» **TASK STATEMENT**
Please set down exactly the lines of the listing below from the line containing "- unfold queued, unread;" through the line containing "destruct (Z.eqb_spec n", both lines included, leaving out all other lines.
===== MATERIAL PROVIDED
(* ===== verification/ByteBuffer.v ===== *)
(** * The circular byte buffer (common/byte_buffer.h)

    [struct byte_buffer] with its operations, and the proof that it is a
    bounded FIFO of bytes: the abstraction [contents] reads the ring. *)
From S2P Require Import Prelude.

Record byte_buffer : Type := ByteBuffer {
  write_idx : Z;
  read_idx : Z;
  level : Z;
  max_size : Z;
  used_size : Z;
  bytes : list Z
}.

(** [calloc_ok] is whether [calloc] found the memory; [None] is [NULL]. *)
Definition byte_buffer_create (calloc_ok : bool) (buffer_size_bytes : Z) : option byte_buffer :=
  if negb calloc_ok then None
  else Some {| write_idx := 0; read_idx := 0; level := 0;
               max_size := u32 buffer_size_bytes;
               used_size := u32 buffer_size_bytes;
               bytes := replicate (Z.to_nat buffer_size_bytes) 0 |}.

Definition byte_buffer_set_used_size (buf : byte_buffer) (used : Z) : byte_buffer :=
  {| write_idx := write_idx buf; read_idx := read_idx buf; level := level buf;
     max_size := max_size buf; used_size := u32 (cmin used (max_size buf));
     bytes := bytes buf |}.

Definition buf_writable (buf : byte_buffer) : Z :=
  if level buf >=? used_size buf then 0
  else if write_idx buf <? read_idx buf then u32 (read_idx buf - write_idx buf)
  else u32 (used_size buf - write_idx buf).

Definition buf_readable (buf : byte_buffer) : Z :=
  if level buf =? 0 then 0
  else if read_idx buf <? write_idx buf then u32 (write_idx buf - read_idx buf)
  else u32 (used_size buf - read_idx buf).

Definition set_ring (buf : byte_buffer) (w r l : Z) : byte_buffer :=
  {| write_idx := w; read_idx := r; level := l;
     max_size := max_size buf; used_size := used_size buf; bytes := bytes buf |}.

Definition buf_adjust_readable (buf : byte_buffer) (readable : Z) : option byte_buffer :=
  let l := u32 (cmin readable (used_size buf)) in
  w ← urem (u32 (read_idx buf + l)) (used_size buf);
  Some (set_ring buf w (read_idx buf) l).

Definition buf_queued (buf : byte_buffer) : Z := level buf.

Definition buf_available (buf : byte_buffer) : Z := u32 (used_size buf - level buf).

(** Pointers into [bytes] are offsets. *)
Definition buf_read_pointer (buf : byte_buffer) : Z := read_idx buf.

Definition buf_read_pointer_size (buf : byte_buffer) : Z * Z :=
  (buf_read_pointer buf, buf_readable buf).

Definition buf_increment_read (buf : byte_buffer) (inc : Z) : option byte_buffer :=
  let inc := cmin inc (level buf) in
  r ← urem (u32 (read_idx buf + inc)) (used_size buf);
  Some (set_ring buf (write_idx buf) r (u32 (level buf - inc))).

Definition buf_write_pointer (buf : byte_buffer) : Z := write_idx buf.

Definition buf_write_pointer_size (buf : byte_buffer) : Z * Z :=
  (buf_write_pointer buf, buf_writable buf).

Definition buf_increment_write (buf : byte_buffer) (inc : Z) : option byte_buffer :=
  w ← urem (u32 (write_idx buf + inc)) (used_size buf);
  Some (set_ring buf w (read_idx buf)
          (if u64 (level buf + inc) <? used_size buf then u32 (level buf + inc)
           else used_size buf)).
(** A table grows only when it is full. *)
Lemma add_id_room fresh mix id dat rc mix' :
  share_ok mix -> id_sz mix < 2147483648 -> buffer_share_add_id fresh mix id dat = Some (rc, mix') ->
  id_sz mix' = id_sz mix \/ id_sz mix' = 2 * id_sz mix /\ id_sz mix = Z.of_nat (size (share mix)).
Proof.
  intros Hwf Hlt. unfold buffer_share_add_id. destruct (find_id mix id); [intros [= <- <-]; by left|].
  destruct (find_unused mix) as [[i o]|] eqn:Hf.
  - rewrite Hf. intros [= <- <-]. by left.
  - pose proof (alloc_more_ids_spec fresh mix Hwf Hlt) as (_ & _ & Hsz & _).
    destruct (find_unused (alloc_more_ids fresh mix)) as [[i o]|]; [|done]. intros [= <- <-].
    right. split; [exact Hsz|by apply full_table_size].
Qed.

Lemma buffer_share_rm_id_spec mix id :
  share_ok mix ->
  let '(rc, mix') := buffer_share_rm_id mix id in
  rc = (if decide (share mix !! id = None) then - ENOENT else 0) /\
  share_ok mix' /\ share mix' = delete id (share mix) /\ buf_sz mix' = buf_sz mix /\
  id_sz mix' = id_sz mix.
Proof.
  intros Hwf. unfold buffer_share_rm_id. destruct (find_id mix id) as [[i o]|] eqn:Hf.
  - apply find_id_Some in Hf as (Hi & Hu & <- & Hs); [|done].
    rewrite decide_False by (by rewrite Hs).
    assert (share_ok (set_slot mix i (IdOffset 0 (io_id o) (io_offset o) 0))) as Hwf'.
    { apply set_slot_wf; [done|done|done|]. simpl. intros j oj Hj Hlt Huj. destruct Hwf. eauto. }
    split_and!; [done|done| |done|done]. by apply (set_slot_delete mix i o).
  - apply find_id_None in Hf; [|done]. rewrite decide_True by done.
    split_and!; [done|done| |done|done]. by rewrite delete_id.
Qed.

Lemma buffer_share_offset_update_spec mix id delta :
  share_ok mix ->
  let '(rc, mix') := buffer_share_offset_update mix id delta in
  rc = 0 /\ share_ok mix' /\
  share mix' = alter (fun v => (u32 (v.1 + delta), v.2)) id (share mix) /\
  buf_sz mix' = buf_sz mix /\ id_sz mix' = id_sz mix.
Proof.
  intros Hwf. unfold buffer_share_offset_update. rewrite slots_all by done.
  destruct (list_find _ _) as [[i o]|] eqn:Hf.
  - apply list_find_Some in Hf as (Hi & -> & Hbefore).
    set (o' := IdOffset (io_used o) (io_id o) (u32 (io_offset o + delta)) (io_data o)).
    assert (share_ok (set_slot mix i o')) as Hwf'.
    { pose proof Hwf as []. apply set_slot_wf; simpl; eauto with cras. }
    split_and!; [done|done| |done|done].
    destruct (decide (io_used o = 0)) as [Hu|Hu].
    + rewrite (set_slot_unused mix i o o') by done. symmetry. apply alter_id'.
      destruct (share mix !! io_id o) as [v|] eqn:Hs; [|done].
      apply share_Some in Hs as (j & oj & Hj & Huj & Hx & _); [|done].
      destruct (Nat.lt_total i j) as [Hlt|[->|Hlt]]; [|congruence|].
      * pose proof Hwf as []. by destruct (wf_first0 i j o oj).
      * by destruct (Hbefore j oj Hj Hlt).
    + rewrite (set_slot_insert mix i o o') by auto.
      assert (share mix !! io_id o = Some (io_offset o, io_data o)) as Hs.
      { apply share_Some; [done|]. by exists i, o. }
      apply map_eq. intros x. rewrite lookup_insert, lookup_alter. simpl.
      case_decide; [|done]. subst x. by rewrite Hs.
  - split_and!; [done|done| |done|done]. symmetry. apply alter_id'.
    destruct (share mix !! id) as [v|] eqn:Hs; [|done].
    apply share_Some in Hs as (j & oj & Hj & Huj & Hx & _); [|done].
    apply list_find_None in Hf. rewrite Forall_lookup in Hf. by destruct (Hf j oj Hj).
Qed.
Section Produce.
Context (shm : cras_audio_shm) (Hok : shm_ok shm) (d : list Z).
Context (Havail : cras_shm_is_buffer_available shm = true).
Context (Hlen : 0 < Z.of_nat (length d) <= used_size (config shm)).
Context (Hwhole : Z.of_nat (length d) mod frame_bytes (config shm) = 0).

#[local] Abbreviation w := (write_buf_idx (header shm)).
#[local] Abbreviation r := (read_buf_idx (header shm)).
#[local] Abbreviation base i := (sel i (buffer_offset (header shm))).

Lemma produce_idx : is_idx w /\ is_idx r /\ sel w (write_offset (header shm)) = 0.
Proof.
  pose proof Hok as [_ [[Hr Hw] _ _ _ _ _]]. split; [done|]. split; [done|].
  unfold cras_shm_is_buffer_available in Havail. rewrite mask_id in Havail by done.
  by apply Z.eqb_eq.
Qed.

Lemma produce_shape :
  shm_produce shm d = Some (with_header
    (with_samples shm (list_inserts (Z.to_nat (base w)) d (samples shm)))
    (fun h => set_writer (1 - w) (upd w 0 (write_in_progress h))
      (set_offsets (upd w 0 (read_offset h))
        (upd w (Z.of_nat (length d)) (write_offset h)) h))).
Proof.
  destruct produce_idx as (Hw & Hr & _). pose proof (used_twice shm Hok).
  unfold shm_produce, cras_shm_get_write_buffer_base.
  rewrite mask_id by done. unfold cras_shm_buff_for_idx. rewrite mask_id by done.
  rewrite checked_buffer_offset_ok by done. pose proof Hok as [[] _].
  pose proof (geo_offset0 w Hw).
  rewrite mem_write_Some by lia. simpl. rewrite udiv_Some by lia. simpl. f_equal.
  unfold cras_shm_buffer_written_start, cras_shm_buffer_write_complete; simpl.
  rewrite mask_id, mask_next by done.
  assert (Z.of_nat (length d) / frame_bytes (config shm) * frame_bytes (config shm)
          = Z.of_nat (length d)) as ->.
  { pose proof (Z.div_mod (Z.of_nat (length d)) (frame_bytes (config shm))). lia. }
  by unwrap.
Qed.

Lemma produce_spec :
  exists shm', shm_produce shm d = Some shm' /\ shm_ok shm' /\ queued shm' = queued shm ++ d.
Proof.
  rewrite produce_shape. eexists; split; [done|].
  destruct produce_idx as (Hw & Hr & H0). pose proof (used_twice shm Hok).
  pose proof Hok as [[] []]. pose proof (geo_offset0 w Hw). pose proof (geo_offset0 _ (idx_other _ Hw)).
  pose proof (ho_range0 w Hw). pose proof (ho_range0 _ (idx_other _ Hw)).
  destruct ho_writer0 as [Hempty Hwr].
  assert (w = r /\ sel (1 - r) (write_offset (header shm)) = 0 \/
          w = 1 - r /\ sel r (write_offset (header shm)) <> 0) as Hcase.
  { revert Hwr. destruct (Z.eqb_spec (sel r (write_offset (header shm))) 0); simpl; [auto|].
    destruct (Z.eqb_spec (sel (1 - r) (write_offset (header shm))) 0); simpl; [auto|].
    intros Hwr. rewrite Hwr in H0. lia. }
  split; [split|].
  - split; simpl; try done; try lia. by rewrite length_inserts.
  - split; simpl.
    + auto with cras.
    + intros i Hi. destruct (decide (i = w)) as [->|Hne]; [rewrite !sel_upd; lia|].
      assert (i = 1 - w) as -> by (unfold is_idx in *; lia).
      rewrite !sel_upd_other by done. lia.
    + intros i Hi. destruct (decide (i = w)) as [->|Hne]; [by rewrite !sel_upd, Z.mod_0_l by lia|].
      assert (i = 1 - w) as -> by (unfold is_idx in *; lia).
      rewrite !sel_upd_other by done. auto with cras.
    + destruct Hcase as [[-> _]|[-> _]]; [by rewrite sel_upd_other|by rewrite sel_upd].
    + destruct Hcase as [[-> _]|[-> _]]; [rewrite !sel_upd; lia|].
      rewrite !sel_upd_this by done. done.
    + destruct Hcase as [[Heq Ho]|[Heq Hne]]; rewrite Heq.
      * rewrite !sel_upd, sel_upd_other, Ho by done. split; [lia|].
        destruct (Z.eqb_spec (Z.of_nat (length d)) 0); [lia|done].
      * rewrite !sel_upd, sel_upd_this by done. split; [lia|].
        destruct (Z.eqb_spec (sel r (write_offset (header shm))) 0); [done|]. simpl.
        destruct (Z.eqb_spec (Z.of_nat (length d)) 0); [lia|]. simpl. lia.
  - unfold queued, unread; simpl. destruct Hcase as [[Heq Ho]|[Heq Hne]]; rewrite Heq in *.
    + rewrite !sel_upd, !sel_upd_other, Ho, ho_other0, Z.add_0_r, !slice_nil, app_nil_r by done.
      assert (sel r (read_offset (header shm)) = 0) as -> by lia.
      rewrite H0, Z.add_0_r, slice_nil. cbn [app]. apply slice_inserts_in; lia.
    + rewrite !sel_upd, !sel_upd_this, ho_other0, H0, Z.add_0_r, slice_nil, app_nil_r by done.
      f_equal; [|apply slice_inserts_in; lia].
      pose proof (geo_offset0 r Hr). pose proof (ho_range0 r Hr).
      apply slice_inserts_out; [lia|lia|].
      destruct Hr as [Hr|Hr]; rewrite Hr in *; change (1 - 0) with 1 in *;
        change (1 - 1) with 0 in *; lia.
Qed.
End Produce.

Section Consume.
Context (shm : cras_audio_shm) (Hok : shm_ok shm) (n : Z).
#[local] Abbreviation r := (read_buf_idx (header shm)).
#[local] Abbreviation base i := (sel i (buffer_offset (header shm))).
#[local] Abbreviation ro i := (sel i (read_offset (header shm))).
#[local] Abbreviation wo i := (sel i (write_offset (header shm))).
#[local] Abbreviation bytes := (n * frame_bytes (config shm)).
Context (Hn : 0 <= n) (Hle : bytes <= Z.of_nat (length (queued shm))).

Lemma bytes_mod : bytes mod frame_bytes (config shm) = 0.
Proof. destruct Hok as [[] _]. apply Z.mod_mul. lia. Qed.

(** The three ways a read ends: inside the read buffer, inside the other
    one, or at the end of the queue. *)
Lemma consume_shape :
  cras_shm_buffer_read shm n = with_header shm (fun h =>
    if n =? 0 then h
    else if ro r + bytes <? wo r then
      set_read_buf_idx r (set_offsets (upd r (ro r + bytes) (read_offset h)) (write_offset h) h)
    else if ro r + bytes - wo r <? wo (1 - r) then
      set_read_buf_idx (1 - r)
        (set_offsets (upd (1 - r) (ro r + bytes - wo r) (upd r 0 (read_offset h)))
           (upd r 0 (write_offset h)) h)
    else if ro r + bytes - wo r =? 0 then
      set_read_buf_idx (1 - r)
        (set_offsets (upd r 0 (read_offset h)) (upd r 0 (write_offset h)) h)
    else
      set_read_buf_idx r
        (set_offsets (upd r 0 (read_offset h)) (upd (1 - r) 0 (upd r 0 (write_offset h))) h)).
Proof.
  unfold cras_shm_buffer_read. pose proof (r_idx shm Hok) as Hr.
  rewrite mask_id, mask_next by done.
  destruct (Z.eqb_spec n 0) as [->|Hn0]; [by destruct shm|].
  pose proof (queued_length shm Hok) as Hql. rewrite Hql in Hle.
  pose proof (used_twice shm Hok). pose proof Hok as [[] []].
  pose proof (ho_range0 r Hr). pose proof (ho_range0 _ (idx_other r Hr)).
  assert (0 <= bytes) by nia.
  unfold with_header. f_equal. cbv beta zeta.
  rewrite (u64_small (n * _)), (u32_small (ro r + bytes)) by lia.
  rewrite !sel_upd, Z.geb_leb.
  destruct (Z.ltb_spec (ro r + bytes) (wo r)) as [Hin|Hin].
  { destruct (Z.leb_spec (wo r) (ro r + bytes)); [lia|]. by destruct (header shm). }
  destruct (Z.leb_spec (wo r) (ro r + bytes)); [|lia].
  rewrite sel_upd_other, u32_small by (done || lia).
  assert (forall v, upd r 0 (upd r v (read_offset (header shm)))
                    = upd r 0 (read_offset (header shm))) as Hupd.
  { intros v. unfold upd. by destruct (r =? 0). }
  rewrite !Hupd. destruct (Z.ltb_spec (ro r + bytes - wo r) (wo (1 - r))); [done|].
  destruct (Z.eqb_spec (ro r + bytes - wo r) 0); simpl; [done|].
  rewrite mask_next by (by apply idx_other). by replace (1 - (1 - r)) with r by lia.
Qed.

(** A read that stays in the read buffer. *)
Lemma consume_inside :
  0 < bytes -> ro r + bytes < wo r ->
  let shm' := with_header shm (fun h => set_read_buf_idx r
    (set_offsets (upd r (ro r + bytes) (read_offset h)) (write_offset h) h)) in
  shm_ok shm' /\ queued shm' = drop (Z.to_nat bytes) (queued shm).
Proof.
  intros Hb Hin shm'. pose proof (r_idx shm Hok) as Hr. pose proof (unread_length shm Hok r Hr) as Hl.
  pose proof bytes_mod as Hbm. pose proof Hok as [[] []].
  pose proof (ho_range0 r Hr). pose proof (ho_frames0 r Hr) as [Hfr Hfw].
  pose proof (geo_offset0 r Hr).
  split; [split|].
  - by split.
  - split; simpl; [done| | | | |].
    + intros i Hi. destruct (decide (i = r)) as [->|Hne]; [rewrite !sel_upd; lia|].
      assert (i = 1 - r) as -> by (unfold is_idx in *; lia).
      rewrite !sel_upd_other by done. auto with cras.
    + intros i Hi. destruct (decide (i = r)) as [->|Hne].
      * rewrite sel_upd, Zplus_mod, Hfr, Hbm. by rewrite Z.mod_0_l by lia.
      * assert (i = 1 - r) as -> by (unfold is_idx in *; lia).
        rewrite !sel_upd_other by done. auto with cras.
    + by rewrite sel_upd_other.
    + by rewrite sel_upd.
    + done.
  - unfold shm', queued, unread; simpl. rewrite sel_upd, sel_upd_other by done.
    rewrite drop_app_le by (unfold unread in Hl; lia). f_equal.
    rewrite slice_drop by lia. f_equal. lia.
Qed.

(** A read of the rest of the read buffer and of [k] bytes of the other. *)
Lemma consume_across k :
  wo r <> 0 -> bytes = wo r - ro r + k -> 0 <= k -> k < wo (1 - r) \/ k = 0 ->
  let shm' := with_header shm (fun h => set_read_buf_idx (1 - r)
    (set_offsets (upd (1 - r) k (upd r 0 (read_offset h))) (upd r 0 (write_offset h)) h)) in
  shm_ok shm' /\ queued shm' = drop (Z.to_nat bytes) (queued shm).
Proof.
  intros Hwr0 Hb Hk Hlt shm'. pose proof (r_idx shm Hok) as Hr. pose proof (idx_other r Hr) as Ho.
  pose proof (unread_length shm Hok r Hr) as Hl.
  pose proof bytes_mod as Hbm. pose proof Hok as [[] []].
  pose proof (ho_range0 r Hr). pose proof (ho_frames0 r Hr) as [Hfr Hfw].
  pose proof (ho_range0 _ Ho). pose proof (geo_offset0 r Hr). pose proof (geo_offset0 _ Ho).
  assert (k mod frame_bytes (config shm) = 0) as Hkm.
  { replace k with (bytes - (wo r - ro r)) by lia.
    rewrite Zminus_mod, Hbm, (Zminus_mod (wo r)), Hfw, Hfr. by rewrite !Z.mod_0_l by lia. }
  assert (forall i, is_idx i -> i <> 1 - r -> i = r) as Hidx by (unfold is_idx in *; lia).
  split; [split|].
  - by split.
  - split; simpl.
    + tauto.
    + intros i Hi. destruct (decide (i = 1 - r)) as [->|Hne].
      * rewrite sel_upd, sel_upd_other by done. lia.
      * rewrite (Hidx i Hi Hne), sel_upd_this, !sel_upd by done. lia.
    + intros i Hi. destruct (decide (i = 1 - r)) as [->|Hne].
      * rewrite sel_upd, sel_upd_other by done. split; [done|by apply ho_frames0].
      * rewrite (Hidx i Hi Hne), sel_upd_this, !sel_upd by done. by rewrite Z.mod_0_l by lia.
    + replace (1 - (1 - r)) with r by lia. by rewrite sel_upd_this, sel_upd.
    + rewrite sel_upd, sel_upd_other by done. lia.
    + destruct ho_writer0 as [Hempty Hwr].
      replace (1 - (1 - r)) with r by lia. rewrite sel_upd, sel_upd_other by done.
      split; [done|]. rewrite Hwr. rewrite Z.eqb_refl, andb_true_r.
      destruct (Z.eqb_spec (wo r) 0) as [He|He]; simpl; [done|].
      destruct (Z.eqb_spec (wo (1 - r)) 0); simpl; lia.
  - unfold shm', queued, unread; simpl. replace (1 - (1 - r)) with r by lia.
    rewrite sel_upd_this, !sel_upd, sel_upd_other by done.
    rewrite Z.add_0_r, slice_nil, app_nil_r.
    replace (Z.to_nat bytes) with (length (unread shm r) + Z.to_nat k)%nat by lia.
    unfold unread. rewrite drop_app_add.
    rewrite slice_drop by lia. f_equal. lia.
Qed.
(* ===== verification/FmtConvOps.v ===== *)
(** * Sample format and channel converters (server/cras_fmt_conv_ops.c)

    The inner loops of the format converter.  An array of 16 bit samples is
    listed as [int16_t], of 32 bit samples as [int32_t], whatever pointer type
    the loop uses; 8 bit samples and packed 24 bit samples are bytes.  The host
    is little endian, as [htole16] being the identity says. *)
From S2P Require Import Prelude Arrays Float32 AudioFormat.
#[local] Open Scope Z_scope.

Definition SHRT_MIN : Z := -32768.
Definition SHRT_MAX : Z := 32767.

Definition s16_add_and_clip (a b : Z) : Z :=
  let a := s16 a in
  let b := s16 b in
  let sum := cmax (a + b) SHRT_MIN in
  s16 (cmin sum SHRT_MAX).

(** ** Sample formats *)

(** The loop of a converter that maps one sample to one sample. *)
Definition convert_samples (f : Z -> Z) (inp : list Z) (in_samples : Z) (out : list Z)
  : option (list Z) :=
  for_n in_samples (fun i out => x ← ld inp i; st out i (f x)) out.

Definition convert_u8_to_s16le : list Z -> Z -> list Z -> option (list Z) :=
  convert_samples (fun x => s16 (Z.shiftl (u16 (x - 128)) 8)).

Definition convert_s243le_to_s16le (inp : list Z) (in_samples : Z) (out : list Z)
  : option (list Z) :=
  for_n in_samples (fun i out =>
    lo ← ld inp (3 * i + 1); hi ← ld inp (3 * i + 2); st out i (s16 (lo + 256 * hi))) out.

Definition convert_s24le_to_s16le : list Z -> Z -> list Z -> option (list Z) :=
  convert_samples (fun x => s16 (Z.shiftr (Z.land x 16777215) 8)).

Definition convert_s32le_to_s16le : list Z -> Z -> list Z -> option (list Z) :=
  convert_samples (fun x => s16 (Z.shiftr x 16)).

Definition convert_s16le_to_u8 : list Z -> Z -> list Z -> option (list Z) :=
  convert_samples (fun x => u8 (u8 (Z.shiftr x 8) + 128)).

Definition convert_s16le_to_s243le (inp : list Z) (in_samples : Z) (out : list Z)
  : option (list Z) :=
  for_n in_samples (fun i out =>
    out ← st out (3 * i) 0;
    x ← ld inp i;
    out ← st out (3 * i + 1) (u8 x);
    st out (3 * i + 2) (u8 (Z.shiftr x 8))) out.

Definition convert_s16le_to_s24le : list Z -> Z -> list Z -> option (list Z) :=
  convert_samples (fun x => s32 (u32 (Z.shiftl (u32 x) 8))).

Definition convert_s16le_to_s32le : list Z -> Z -> list Z -> option (list Z) :=
  convert_samples (fun x => s32 (u32 (Z.shiftl (u32 x) 16))).

(** ** Channels *)

(** [(size_t)-1], the value of a channel position that is not set. *)
Definition NO_CH : Z := 18446744073709551615.

(** The index [k * i + c], computed in [size_t]. *)
Definition idx (k i c : Z) : Z := u64 (k * i + c).

(** [memset(out, 0, bytes)] on 16 bit samples; an odd last byte is the low half
    of a sample. *)
Definition memset_s16 (out : list Z) (bytes : Z) : option (list Z) :=
  if bytes <=? 2 * Z.of_nat (length out) then
    let out := zeroed (Z.to_nat (bytes / 2)) out in
    if Z.odd bytes then x ← ld out (bytes / 2); st out (bytes / 2) (s16 (256 * (u16 x / 256)))
    else Some out
  else None.

Definition s16_mono_to_stereo (inp : list Z) (in_frames : Z) (out : list Z)
  : option (Z * list Z) :=
  out ← for_n in_frames (fun i out =>
    x ← ld inp i;
    out ← st out (idx 2 i 0) x;
    st out (idx 2 i 1) x) out;
  Some (in_frames, out).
==========
» **RESULT**
  - unfold queued, unread; simpl. destruct Hcase as [[Heq Ho]|[Heq Hne]]; rewrite Heq in *.
    + rewrite !sel_upd, !sel_upd_other, Ho, ho_other0, Z.add_0_r, !slice_nil, app_nil_r by done.
      assert (sel r (read_offset (header shm)) = 0) as -> by lia.
      rewrite H0, Z.add_0_r, slice_nil. cbn [app]. apply slice_inserts_in; lia.
    + rewrite !sel_upd, !sel_upd_this, ho_other0, H0, Z.add_0_r, slice_nil, app_nil_r by done.
      f_equal; [|apply slice_inserts_in; lia].
      pose proof (geo_offset0 r Hr). pose proof (ho_range0 r Hr).
      apply slice_inserts_out; [lia|lia|].
      destruct Hr as [Hr|Hr]; rewrite Hr in *; change (1 - 0) with 1 in *;
        change (1 - 1) with 0 in *; lia.
Qed.
End Produce.

Section Consume.
Context (shm : cras_audio_shm) (Hok : shm_ok shm) (n : Z).
#[local] Abbreviation r := (read_buf_idx (header shm)).
#[local] Abbreviation base i := (sel i (buffer_offset (header shm))).
#[local] Abbreviation ro i := (sel i (read_offset (header shm))).
#[local] Abbreviation wo i := (sel i (write_offset (header shm))).
#[local] Abbreviation bytes := (n * frame_bytes (config shm)).
Context (Hn : 0 <= n) (Hle : bytes <= Z.of_nat (length (queued shm))).

Lemma bytes_mod : bytes mod frame_bytes (config shm) = 0.
Proof. destruct Hok as [[] _]. apply Z.mod_mul. lia. Qed.

(** The three ways a read ends: inside the read buffer, inside the other
    one, or at the end of the queue. *)
Lemma consume_shape :
  cras_shm_buffer_read shm n = with_header shm (fun h =>
    if n =? 0 then h
    else if ro r + bytes <? wo r then
      set_read_buf_idx r (set_offsets (upd r (ro r + bytes) (read_offset h)) (write_offset h) h)
    else if ro r + bytes - wo r <? wo (1 - r) then
      set_read_buf_idx (1 - r)
        (set_offsets (upd (1 - r) (ro r + bytes - wo r) (upd r 0 (read_offset h)))
           (upd r 0 (write_offset h)) h)
    else if ro r + bytes - wo r =? 0 then
      set_read_buf_idx (1 - r)
        (set_offsets (upd r 0 (read_offset h)) (upd r 0 (write_offset h)) h)
    else
      set_read_buf_idx r
        (set_offsets (upd r 0 (read_offset h)) (upd (1 - r) 0 (upd r 0 (write_offset h))) h)).
Proof.
  unfold cras_shm_buffer_read. pose proof (r_idx shm Hok) as Hr.
  rewrite mask_id, mask_next by done.
  destruct (Z.eqb_spec n 0) as [->|Hn0]; [by destruct shm|].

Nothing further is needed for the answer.